The Trowbridge Road-Grand Trunk Western Railroad Bridge was a bridge carrying Trowbridge Road over the Grand Trunk Western Railroad in Bloomfield Hills, Michigan. It was listed on the National Register of Historic Places in 2000 and removed in 2023.

==History==
In the late 1910s, there was significant pressure to upgrade Woodward Avenue, a major artery carrying traffic from Detroit to Pontiac. In response, the road commissions of Wayne, Oakland and Macomb Counties and the affected municipalities created a regional master plan for improvements. In 1923, the state agreed to share in some of the cost of improving the infrastructure. The state led the effort to secure a right-of-way along the Woodward corridor; one of the major impediments was the existence of the Grand Trunk Western Railroad track paralleling Woodward.

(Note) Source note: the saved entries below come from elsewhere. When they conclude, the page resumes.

(* ===== verification/Worker.v ===== *)
(** * Worker: the unprivileged side of the server

    [quish-server/src/worker.rs]: the RPC client of the monitor, the dispatch of
    channels, and the channels served over the monitor's descriptors. *)
From S2P Require Import Prelude RustStr Postcard Base64 Proto Net Frames Ipc Auth Challenge Privdrop Monitor Session.
Import Ipc Auth.

Module Worker.
Import Monitor Session.

Definition MAX_SPAWN_ARG_LEN : Z := 60 * 1024.

Definition spawn_arg_ok (len : Z) : bool := len <=? MAX_SPAWN_ARG_LEN.

(** ** The RPC client

    The control socket between the two processes: the monitor's state, and the
    responses it has sent that the worker has not read. The lock makes the
    calls serial. *)
Section Rpc.
Context `{Base64, Postcard Token, Postcard Request, Postcard Response}.
Variable registry : Registry.
Variable parse_addr : str → option SocketAddr.

Record Link := mkLink { mon : State; inbox : list packet }.

(** The monitor handles one packet. *)
Definition monitor_turn (os : Os) (p : packet) (l : Link) : Link :=
  let '(st, outs, _) := serve_control registry parse_addr [(os, Some p)] (mon l) in
  mkLink st (inbox l ++ outs).

Inductive CallResult :=
| CallOk (resp : Response) (fds : list Fd)
| CallErr
| CallCancelled
| CallBlocked.
(* ===== verification/System.v ===== *)
(** * System: the connections of a server, and the monitor behind them

    The tasks of [quish-server/src/transport.rs] and [quish-server/src/worker.rs]
    ([run], [handle_connection], [handle_request], [serve_channel], [run_exec] and
    the others) as the monitor sees them: every connection and every request is a
    task of its own, and each call of the monitor ([Worker.call], under its lock)
    is one step, whatever the other tasks do between two calls. [step c] is what
    connection [c] may do next. A call sends a request and takes the next response
    on the link, which is its own unless an earlier authentication was dropped, by
    its deadline, between the two: its response is then still on the link. *)
From S2P Require Import Prelude RustStr Postcard Base64 Proto Net Ipc Auth Challenge Privdrop Monitor Worker.
Import Ipc Auth Challenge.

Module System.
Import Monitor Worker.

(** Where a request of a connection is: at its authentication, past it (the reply
    written, the opening frame to be read), or serving a session. *)
Inductive Task :=
| TAuth (authorization : option str) (answer : option ChallengeAnswer)
| TServe
| TSession (session_id : Z).

(** A connection: whether [handle_connection] is still in its loop, what it tells
    the monitor of itself, and its requests in flight, which outlive the loop. *)
Record Conn := mkConn {
  cn_open : bool;
  cn_peer : str;
  cn_binding : bytes;
  cn_tasks : list Task;
}.

(** The monitor, the responses it has sent that no call has taken, the connections
    and the number of the next one. *)
Record Sys := mkSys { sy_mon : State; sy_inbox : list reply; sy_conns : gmap Z Conn; sy_next : Z }.

Definition Sys_start : Sys := mkSys State_default [] ∅ 1.

(** What a call takes from the link when the monitor has answered it with [out]. *)
Definition answered (inbox : list reply) (out : reply) : reply * list reply :=
  match inbox with [] => (out, []) | first :: rest => (first, rest ++ [out]) end.

Definition with_tasks (cn : Conn) (ts : list Task) : Conn := mkConn (cn_open cn) (cn_peer cn) (cn_binding cn) ts.

Definition put (c : Z) (cn : Conn) (mon : State) (inbox : list reply) (s : Sys) : Sys :=
  mkSys mon inbox (<[c := cn]> (sy_conns s)) (sy_next s).

(** How many descriptors come with the session of a channel. *)
Definition spawn_fds (open : ChannelOpen) : nat :=
  match open with Exec _ => 3 | WriteFile _ _ => 2 | _ => 1 end.

(** The task a request goes on as when its authentication is answered; [replied]
    is whether the reply could be written. *)
Definition after_auth (resp : Response) (fds : list Fd) (replied : bool) : list Task :=
  match auth_outcome (CallOk resp fds) with
  | OutAllow => if replied then [TServe] else []
  | _ => []
  end.

Definition after_spawn (open : ChannelOpen) (resp : Response) (fds : list Fd) : list Task :=
  match spawn_result (spawn_fds open) (CallOk resp fds) with Some (id, _) => [TSession id] | None => [] end.

Section System.
Context {b64 : Base64} {pt : Postcard Token}.
Variable registry : Registry.
Variable parse_addr : str → option SocketAddr.
(** C28: the host-key question always ends, and its answer is the first one typed.
    For every finite input of the terminal [decide] returns; it accepts exactly
    when some line trimmed and lowercased is [yes] or [y] and every line before it
    is a request for the fingerprint or unclear (so not [no], and valid UTF-8);
    end of input, a read error and a missing terminal refuse. *)
Theorem decide_spec (tty : option bytes) (host fp : str) :
  (∀ input, ∃ b out, decide input host fp = Some (b, out) ∧ (b = true ↔ answers_yes input))
  ∧ (prompt_accept tty host fp = true ↔ ∃ input, tty = Some input ∧ answers_yes input).
Proof.
  assert (∀ input, ∃ b out, decide input host fp = Some (b, out) ∧ (b = true ↔ answers_yes input))
    as H by (intros input; apply decide_loop_spec; lia).
  split; [done|]. destruct tty as [input|]; simpl; [|naive_solver].
  destruct (H input) as (b & out & -> & Hb). naive_solver.
Qed.

End Question.

(** ** The file refines the map *)
Module TofuFile.
Import KnownHosts.

Definition parse_pin (line : str) : option (str * str) :=
  '(h, fp) ← split_once 32 line; Some (h, trim fp).

Definition pins_of (s : str) : Tofu.Pins := list_to_map (omap parse_pin (lines s)).

(** A file a pin can be appended to: UTF-8, and empty or newline-terminated. *)
Definition text_ok (s : str) : Prop := str_ok s ∧ terminated s.

Definition file_ok (f : option bytes) : Prop :=
  match f with None => True | Some b => ∃ s, b = utf8 s ∧ text_ok s end.

Definition abs (d : Disk) : Tofu.Pins :=
  match known_hosts d ≫= from_utf8 with Some s => pins_of s | None => ∅ end.

(** A host key as [socket_target] makes it from a host without spaces. *)
Definition host_ok (h : str) : Prop := str_ok h ∧ 32 ∉ h ∧ 10 ∉ h.
(* ===== verification/Endpoint.v ===== *)
(** * Endpoint: the TLS and QUIC settings of the two ends

    [endpoint] and the rest of [TofuVerifier] of [quish-client/src/connect.rs];
    [transport_config] and [dev_endpoint] of [quish-server/src/transport.rs]; the
    endpoint [run] builds in [quish-server/src/worker.rs], with its [SingleCert], on
    the key [ProxySigningKey] of [quish-server/src/signproxy.rs]. rustls, quinn,
    rcgen and the Web PKI roots are crates: parameters. *)
From S2P Require Import Prelude RustStr Postcard Base64 Proto Net Ipc Sign Auth Totp Pubkey Oidc Challenge Privdrop Monitor Login Session Worker Transport Config Startup KnownHosts.
Import Ipc.

Module Endpoint.

Definition ALPN : bytes := lit "h3".

(** [quinn::TransportConfig]: the settings either end makes. *)
Record TransportConfig := mkTransport {
  max_idle_timeout : option Z;
  keep_alive_interval : option Z;
  max_concurrent_bidi_streams : Z;
}.

(** [quinn::ServerConfig] and [quinn::ClientConfig], by what the program puts in
    them; the key is what signs the handshake. *)
Inductive HostKey :=
| LocalKey (pkcs8 : bytes)
| ProxyKey (scheme : Z) (algorithm : Sign.SignatureAlgorithm) (timeout : Z).

Record CertifiedKey := mkCertified { chain : list bytes; host_key : HostKey }.

Record ServerEndpoint := mkServer {
  s_resolve : str → option CertifiedKey;
  s_alpn : list bytes;
  s_transport : TransportConfig;
}.

Record ClientEndpoint := mkClient {
  c_host_key : str;
  c_known_hosts : str;
  c_alpn : list bytes;
  c_transport : TransportConfig;
}.

Section Quinn.
(** [TransportConfig::default()]; [IdleTimeout::try_from] of a duration. *)
Variable default_transport : TransportConfig.
Variable idle_try_from : Z → option Z.

(** ** The server *)

(** [None] is the panic of [expect]. *)
Definition transport_config : option TransportConfig :=
  idle ← idle_try_from Transport.IDLE_TIMEOUT;
  Some (mkTransport (Some idle) (keep_alive_interval default_transport) Transport.MAX_CHANNELS_PER_CONN).

Inductive EndpointError := GenerateCert | TlsConfig | QuicConfig | BindEndpoint | NoRuntime | WebPki | NoHomeDir.

(** The stages of [dev_endpoint]: rcgen's certificate and key, the TLS
    configuration of them, QUIC's of that, the socket. The key is in the process. *)
Definition dev_endpoint (generated : option (bytes * bytes)) (tls_ok quic_ok bound : bool) :
    result EndpointError (option ServerEndpoint) :=
  '(cert, key) ← ok_or GenerateCert generated;
  if negb tls_ok then Err TlsConfig
  else if negb quic_ok then Err QuicConfig
  else match transport_config with
       | None => Ok None
       | Some t =>
           if bound then Ok (Some (mkServer (λ _, Some (mkCertified [cert] (LocalKey key))) [ALPN] t))
           else Err BindEndpoint
       end.

Definition SIGN_TIMEOUT : Z := secs 10.

(** [ProxySigningKey::new], and the methods of its [SigningKey]. *)
Definition proxy_new (scheme : Z) : HostKey := ProxyKey scheme (Sign.algorithm_of scheme) SIGN_TIMEOUT.

(** The one certificate, whatever name the client asks for. *)
Definition SingleCert_resolve (certified : CertifiedKey) (_ : str) : option CertifiedKey := Some certified.

(** The end of [worker::run]: the certificate the monitor sent, the key a proxy. *)
Definition worker_endpoint (w : Startup.Worker) (quic_ok runtime bound : bool) :
    result EndpointError (option ServerEndpoint) :=
  let certified := mkCertified [Startup.w_cert w] (proxy_new (Startup.w_scheme w)) in
  if negb quic_ok then Err QuicConfig
  else match transport_config with
       | None => Ok None
       | Some t =>
           if negb runtime then Err NoRuntime
           else if bound then Ok (Some (mkServer (SingleCert_resolve certified) [ALPN] t))
           else Err BindEndpoint
       end.

(** ** The client *)
Definition KEEP_ALIVE : Z := secs 15.

Definition endpoint (webpki : bool) (home : option str) (quic_ok bound : bool) (host : str) :
    result EndpointError ClientEndpoint :=
  if negb webpki then Err WebPki
  else
    known_hosts ← ok_or NoHomeDir (KnownHosts.known_hosts_path home);
    if negb quic_ok then Err QuicConfig
    else if bound then
      Ok (mkClient host known_hosts [ALPN]
            (mkTransport (max_idle_timeout default_transport) (Some KEEP_ALIVE)
               (max_concurrent_bidi_streams default_transport)))
    else Err BindEndpoint.

(** The verifier leaves the signatures of the handshake to the provider. *)
Section Signatures.
Variables (Algorithms Signed : Type).
Variables rustls_verify_tls12 rustls_verify_tls13 : bytes → bytes → Signed → Algorithms → bool.
Variable supported_schemes : Algorithms → list Z.

Definition verify_tls12_signature (provider : Algorithms) (message cert : bytes) (dss : Signed) : bool :=
  rustls_verify_tls12 message cert dss provider.
Definition verify_tls13_signature (provider : Algorithms) (message cert : bytes) (dss : Signed) : bool :=
  rustls_verify_tls13 message cert dss provider.
Definition supported_verify_schemes (provider : Algorithms) : list Z := supported_schemes provider.
End Signatures.

(** ** What the settings give *)

(** QUIC's idle timeout of a connection: the smaller of the two advertised. *)
Definition effective_idle (a b : option Z) : option Z :=
  match a, b with
  | Some x, Some y => Some (Z.min x y)
  | Some x, None | None, Some x => Some x
  | None, None => None
  end.

(** The crates: a timeout that fits is itself, and the default, which is the
    client's, is longer than the client's keep-alive. *)
Hypothesis idle_fits : ∀ d, d / millis 1 < 2 ^ 62 → idle_try_from d = Some d.
Hypothesis default_idle : ∀ d, max_idle_timeout default_transport = Some d → KEEP_ALIVE < d.

Lemma transport_config_Some :
  transport_config =
    Some (mkTransport (Some Transport.IDLE_TIMEOUT) (keep_alive_interval default_transport) Transport.MAX_CHANNELS_PER_CONN).
Proof using idle_fits. unfold transport_config. by rewrite idle_fits by by_dec. Qed.

(** Either server, once built. *)
Lemma dev_endpoint_Ok generated tls_ok quic_ok bound s :
  dev_endpoint generated tls_ok quic_ok bound = Ok s →
  ∃ t cert key, s = Some (mkServer (λ _, Some (mkCertified [cert] (LocalKey key))) [ALPN] t) ∧
    max_idle_timeout t = Some Transport.IDLE_TIMEOUT ∧ generated = Some (cert, key).
Proof using idle_fits.
  unfold dev_endpoint. rewrite transport_config_Some. destruct generated as [[cert key]|]; [|done].
  destruct tls_ok, quic_ok, bound; try done. intros [= <-]. by eexists _, cert, key.
Qed.

Lemma worker_endpoint_Ok w quic_ok runtime bound s :
  worker_endpoint w quic_ok runtime bound = Ok s →
  ∃ t, s = Some (mkServer (SingleCert_resolve (mkCertified [Startup.w_cert w] (proxy_new (Startup.w_scheme w)))) [ALPN] t) ∧
    max_idle_timeout t = Some Transport.IDLE_TIMEOUT.
Proof using idle_fits.
  unfold worker_endpoint. rewrite transport_config_Some.
  destruct quic_ok, runtime, bound; try done. intros [= <-]. by eexists.
Qed.

Lemma endpoint_Ok webpki home quic_ok bound host c :
  endpoint webpki home quic_ok bound host = Ok c →
  c_host_key c = host ∧ c_alpn c = [ALPN] ∧ KnownHosts.known_hosts_path home = Some (c_known_hosts c) ∧
  keep_alive_interval (c_transport c) = Some KEEP_ALIVE ∧
  max_idle_timeout (c_transport c) = max_idle_timeout default_transport.
Proof using Type.
  unfold endpoint. destruct webpki; [|done]. destruct (KnownHosts.known_hosts_path home) as [k|]; [|done].
  destruct quic_ok, bound; try done. by intros [= <-].
Qed.

(** An idle session is kept: between any client and either server, the
    keep-alive comes before the idle timeout the two settle on, so a shell at
    which nobody types is not taken for a dead connection. *)
Lemma keep_alive_in_time c t webpki home quic_ok bound host :
  endpoint webpki home quic_ok bound host = Ok c → max_idle_timeout t = Some Transport.IDLE_TIMEOUT →
  ∃ k idle, keep_alive_interval (c_transport c) = Some k ∧
    effective_idle (max_idle_timeout (c_transport c)) (max_idle_timeout t) = Some idle ∧ k < idle.
Proof using default_idle.
  intros (_ & _ & _ & Hk & Hi)%endpoint_Ok Ht. rewrite Hi, Ht. exists KEEP_ALIVE.
  destruct (max_idle_timeout default_transport) as [d|] eqn:Ed; eexists; (split_and!; [done|reflexivity|]).
  - apply Z.min_glb_lt; [by apply default_idle|by_dec].
  - by_dec.
Qed.

Section Handoff.
Context {b64 : Base64} {b64ok : Base64Ok}.
Variables (show_addr : SocketAddr → str) (parse_addr : str → option SocketAddr).
Variables (parent_env : Env) (cfg : Config.MonitorConfig).
Variable sha256 : bytes → bytes.

(** The host a client pins is the monitor's. The worker reads its settings
    from the environment the monitor gives it and builds its endpoint; then
    whatever name a client asks for, it presents the monitor's certificate and
    nothing else, on a key that is the proxy to the monitor, in the scheme of the
    host key; it speaks the client's protocol; the keep-alive of the client comes
    before the idle timeout; and a client that has this certificate's fingerprint
    pinned for the host accepts it without a question, one that has another
    refuses it. *)
Theorem host_identity_presented (ctrl sign : str) (cert : bytes) (w : Startup.Worker) (s : ServerEndpoint)
    (c : ClientEndpoint) (quic_ok runtime bound webpki quic_ok' bound' : bool) (home : option str) (host name : str)
    (io : KnownHosts.Io) (tty : option bytes) (d : KnownHosts.Disk) (fp : str) :
  Startup.cfg_ok show_addr parse_addr cfg → str_ok ctrl → str_ok sign → bytes_ok cert →
  Startup.worker_settings parse_addr
    (Startup.worker_env parent_env (Startup.worker_vars show_addr cfg ctrl sign cert)) = Ok w →
  worker_endpoint w quic_ok runtime bound = Ok (Some s) →
  endpoint webpki home quic_ok' bound' host = Ok c →
  KnownHosts.lookup io d (c_host_key c) = Some fp →
  s_resolve s name = Some (mkCertified [cert] (ProxyKey Startup.SIGN_SCHEME Sign.ECDSA SIGN_TIMEOUT)) ∧
  s_alpn s = c_alpn c ∧
  (∃ k idle, keep_alive_interval (c_transport c) = Some k ∧
     effective_idle (max_idle_timeout (c_transport c)) (max_idle_timeout (s_transport s)) = Some idle ∧ k < idle) ∧
  (KnownHosts.verify_server_cert sha256 io false tty d host cert).1
    = if bool_decide (fp = cert_fingerprint sha256 cert) then Ok tt else Err KnownHosts.HostKeyMismatch.
Proof using b64ok idle_fits default_idle.
  intros Hcfg Hctrl Hsign Hcert Hw Hs Hc Hl.
  rewrite (proj1 (Startup.worker_handoff show_addr parse_addr parent_env cfg ctrl sign cert Hcfg Hctrl Hsign Hcert)) in Hw.
  injection Hw as <-. apply worker_endpoint_Ok in Hs as (t & [= ->] & Ht).
  pose proof (keep_alive_in_time c t _ _ _ _ _ Hc Ht) as Hk. apply endpoint_Ok in Hc as (<- & Ha & _).
  split_and!; [done|done|exact Hk|]. unfold KnownHosts.verify_server_cert. rewrite Hl. by case_bool_decide.
Qed.

End Handoff.
End Quinn.

(** ** A start of both ends, with quinn's default of thirty seconds *)
Definition quinn_default : TransportConfig := mkTransport (Some (secs 30)) None 100.

Definition demo_server : option ServerEndpoint :=
  default None (res_ok (worker_endpoint quinn_default Some Startup.demo_told true true true)).
Definition demo_client : result EndpointError ClientEndpoint :=
  endpoint quinn_default true (Some (lit "/home/bob")) true true (lit "h:4433").
Definition of_demo {A} (d : A) (r : result EndpointError A) : A := default d (res_ok r).
Definition the_server : ServerEndpoint := default (mkServer (λ _, None) [] quinn_default) demo_server.
Definition the_client : ClientEndpoint := of_demo (mkClient [] [] [] quinn_default) demo_client.

Lemma host_identity_presented_witness :
  s_resolve the_server (lit "any") = Some (mkCertified [[1; 0]] (ProxyKey Startup.SIGN_SCHEME Sign.ECDSA SIGN_TIMEOUT)) ∧
  s_alpn the_server = c_alpn the_client ∧
  (∃ k idle, keep_alive_interval (c_transport the_client) = Some k ∧
     effective_idle (max_idle_timeout (c_transport the_client)) (max_idle_timeout (s_transport the_server)) = Some idle ∧ k < idle) ∧
  (KnownHosts.verify_server_cert (λ _, [1; 2]) TofuFile.io_good false None TofuFile.demo_disk (lit "h:4433") [1; 0]).1
    = if bool_decide (lit "0102" = cert_fingerprint (λ _, [1; 2]) [1; 0]) then Ok tt else Err KnownHosts.HostKeyMismatch.
Proof.
  apply (host_identity_presented quinn_default Some (λ d _, eq_refl) ltac:(by intros d [= <-]) Startup.demo_show Startup.demo_parse ∅
    Startup.demo_cfg (λ _, [1; 2]) (lit "/run/quishd.sock.d-7/ctrl") (lit "/run/quishd.sock.d-7/sign") [1; 0]
    Startup.demo_told the_server the_client true true true true true true (Some (lit "/home/bob"))).
  - split; by_dec.
  - by_dec.
  - by_dec.
  - by_dec.
  - vm_compute. reflexivity.
  - vm_compute. reflexivity.
  - vm_compute. reflexivity.
  - vm_compute. reflexivity.
Defined.

End Endpoint.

After protracted legal wrangling, the railroad and the state came to an agreement, and the tracks were shifted to a new location. As part of the new construction, a series of bridges were designed by the railroad to carry street over the new tracks. Sixteen bridges were built by A. Guthrie & Company of St. Paul, Minnesota in 1930, but the Trowbridge Road bridge was not completed until 1931.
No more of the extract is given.